On 07/05/16 11:10, Martin Byrenheid wrote:
> Hello everyone,
>
> I've spend some time thinking about how to make it easier to test Freenet's 
> different subsystems, especially without having to instantiate the whole 
> Freenet Node class for almost every test. One possibly helpful idea that came 
> to my mind is to decouple classes by using a publish-subscribe mechanism, 
> where each instance can subscribe to events (e.g. received a new announcement 
> request) and publish other events together with corresponding data (e.g. the 
> message and the neighbor node where the request came from). This way, many 
> subsystems could then trigger methods in other subsystems without having to 
> know them directly and also might not need a reference to the Node class 
> anymore, making them much easier to test.
>
> I've integrated some examples within the NodeDispatcher-class and pushed it 
> into my Github repository [1]. Due to its rather high level of abstraction, 
> the publish-subscribe mechanism handles all attached data just as objects, 
> which is not nice regarding type safety. However, I haven't yet found a 
> better 
> solution since I don't have much experience with Java and I first want to 
> hear 
> your opinion about this approach.

Some people have talked about Mockito, though it means another
dependency. Personally I find that objectionable unless a usable version
is packaged in common linux distributions, for reasons of code integrity.

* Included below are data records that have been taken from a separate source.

(* ===== verification/StartupLaws.v ===== *)
(** * StartupLaws: what a started adapter has checked

    Nothing is written and nothing started unless the node serves the manifest's
    chain; what holds once the services start; which signers can be built on
    mainnet; that a configuration that loads also sets the services up; and that
    the gauges only read. *)

From stdpp Require Import base list strings gmap.
From Stdlib Require Import ZArith Lia Ascii String.
From S2P Require Import Prelude Workers Text GoStrings Durations NetAddr Amounts Storage Database SqlStore SqlLaws.
From S2P Require Import Chain Address Manifest Tx Fees Signers RemoteSigner ExecSigner RemoteLaws Withdrawals Sweeps.
From S2P Require Import Interference Services Scanner Reconcile AdapterConfig Startup.
Import SqlStore Interference AdapterConfig Startup.

Open Scope string_scope.
Open Scope list_scope.
Open Scope Z_scope.

Module StartupLaws.

Section startup.
Context `{X : Ext, ME : Manifest.ManifestExt}.

(** The configuration the command line leads to. *)
Definition loads (h : host) (args : list string) (cfg : Config) (m : Manifest.NetworkManifest)
    (services : list string) : Prop :=
  exists fl, Parse "adapter.yaml" args = Some fl /\ fl_args fl = services /\
    LoadConfig (h_machine h) (fl_config fl) = Ok (cfg, m).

It's not actually that hard to instantiate a node. My work on
simulations does it, and so do the existing multi-node tests in
freenet/node/simulator/. That code also involves bypassing the transport
layer, bypassing the message layer, using a proxy NodeDispatcher to keep
track of where messages go between nodes, and a subclass of
RequestTracker. Also, you don't have to _start_ the node.

The other approach is just to use more interfaces (I have done some of
this)... Your events interface is a relatively extreme form of this,
which is interesting, although I'm not sure if it's the right approach
(it might be). Mockito has a big advantage in that we can just create a
no-op Node or IPAddressDetector as needed, without needing to add lots
more interfaces that only have one implementation at run-time.

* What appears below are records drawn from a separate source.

(** X8. The metadata of the extension point is read for framework components
    only.  A framework reference with a wrapper installed and no metadata for
    [P] makes [createUserComponent] throw a TypeError, on reading the method
    list of the missing metadata, before any wrap call. *)
Theorem framework_reference_without_metadata (this : UserComponentFactory)
    (holder paramsFromGrid : JsValue) (propertyName : string)
    (defaultName : option string) (mandatory : bool)
    (cb : option (JsValue -> Component -> JsValue)) (tr : list Event)
    (wrapper : FrameworkComponentWrapper)
    (Hfw : truthy (get holder (propertyName ++ "Framework")) = true)
    (Hnative : hardcodedNative (get holder propertyName) = false)
    (Hsel : truthy (get holder (propertyName ++ "Selector")) = false)
    (Hwrapper : frameworkComponentWrapper this = Some wrapper)
    (Hconfig : retrieveMetadata this propertyName = None) :
  createUserComponent this holder paramsFromGrid propertyName defaultName
    mandatory cb tr
  = (Throw (TypeError "thisComponentConfig.mandatoryMethodList"), tr).
Proof.
  rewrite createUserComponent_spec, createComponentInstance_spec.
  rewrite (holderOrGridOptions_truthy this holder (propertyName ++ "Framework")
             (or_intror Hfw)).
  rewrite hardcoded_framework_classDef; auto;
    [| unfold installed; now rewrite Hwrapper].
  simpl. now rewrite Hfw, Hwrapper, Hconfig.
Qed.

Lemma framework_reference_without_metadata_witness :
  createUserComponent (Fixture.factory false true None)
    (JObj [("cellRendererFramework", Sample.frameworkClass)]) JNull
    "cellRenderer" None true None []
  = (Throw (TypeError "thisComponentConfig.mandatoryMethodList"), []).
Proof.
  exact (framework_reference_without_metadata (Fixture.factory false true None)
           (JObj [("cellRendererFramework", Sample.frameworkClass)]) JNull
           "cellRenderer" None true None [] Sample.wrapper
           eq_refl eq_refl eq_refl eq_refl eq_refl).
Defined.

(** ** Resolution by name *)

Lemma lookupFromRegisteredComponents_class (this : UserComponentFactory)
    (propertyName name : string) (rc : RegisteredComponent) :
  retrieve this name = Some rc ->
  rc_type rc = FRAMEWORK
  \/ doesImplementIComponent this (rc_component rc) = true ->
  lookupFromRegisteredComponents this propertyName (Some name)
  = Some {| component := rc_component rc; type := rc_type rc;
            source := provenance rc; paramsFromSelector := JNull |}.
Proof.
  intros Hrc Hclass. unfold lookupFromRegisteredComponents, provenance.
  rewrite Hrc.
  destruct (rc_type rc) eqn:Htype.
  - destruct Hclass as [H | H]; [discriminate H |]. rewrite H.
    destruct (rc_source rc); reflexivity.
  - destruct (rc_source rc); reflexivity.
Qed.

Ltac by_name_case :=
  unfold componentNameToUse; simpl;
  repeat match goal with
         | |- context [nameGiven ?n] =>
             let H := fresh "Hgiven" in
             destruct (nameGiven n) eqn:H; simpl; try rewrite H
         end;
  try congruence; reflexivity.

There is the more specific question of how much do we want
NodeDispatcher to do anyway? Arguably a lot of its methods - even stuff
like starting an announcement - are very similar, reading fields from a
message, doing sanity checks etc. Perhaps it should unwrap the Message's
rather than passing them elsewhere, to keep this sort of code all in one
place?

Some things could usefully be made static. The reason that more aren't
is the need to simulate multiple nodes in a single JVM. However things
like IPAddressDetector are, or should be, per-system not per-node.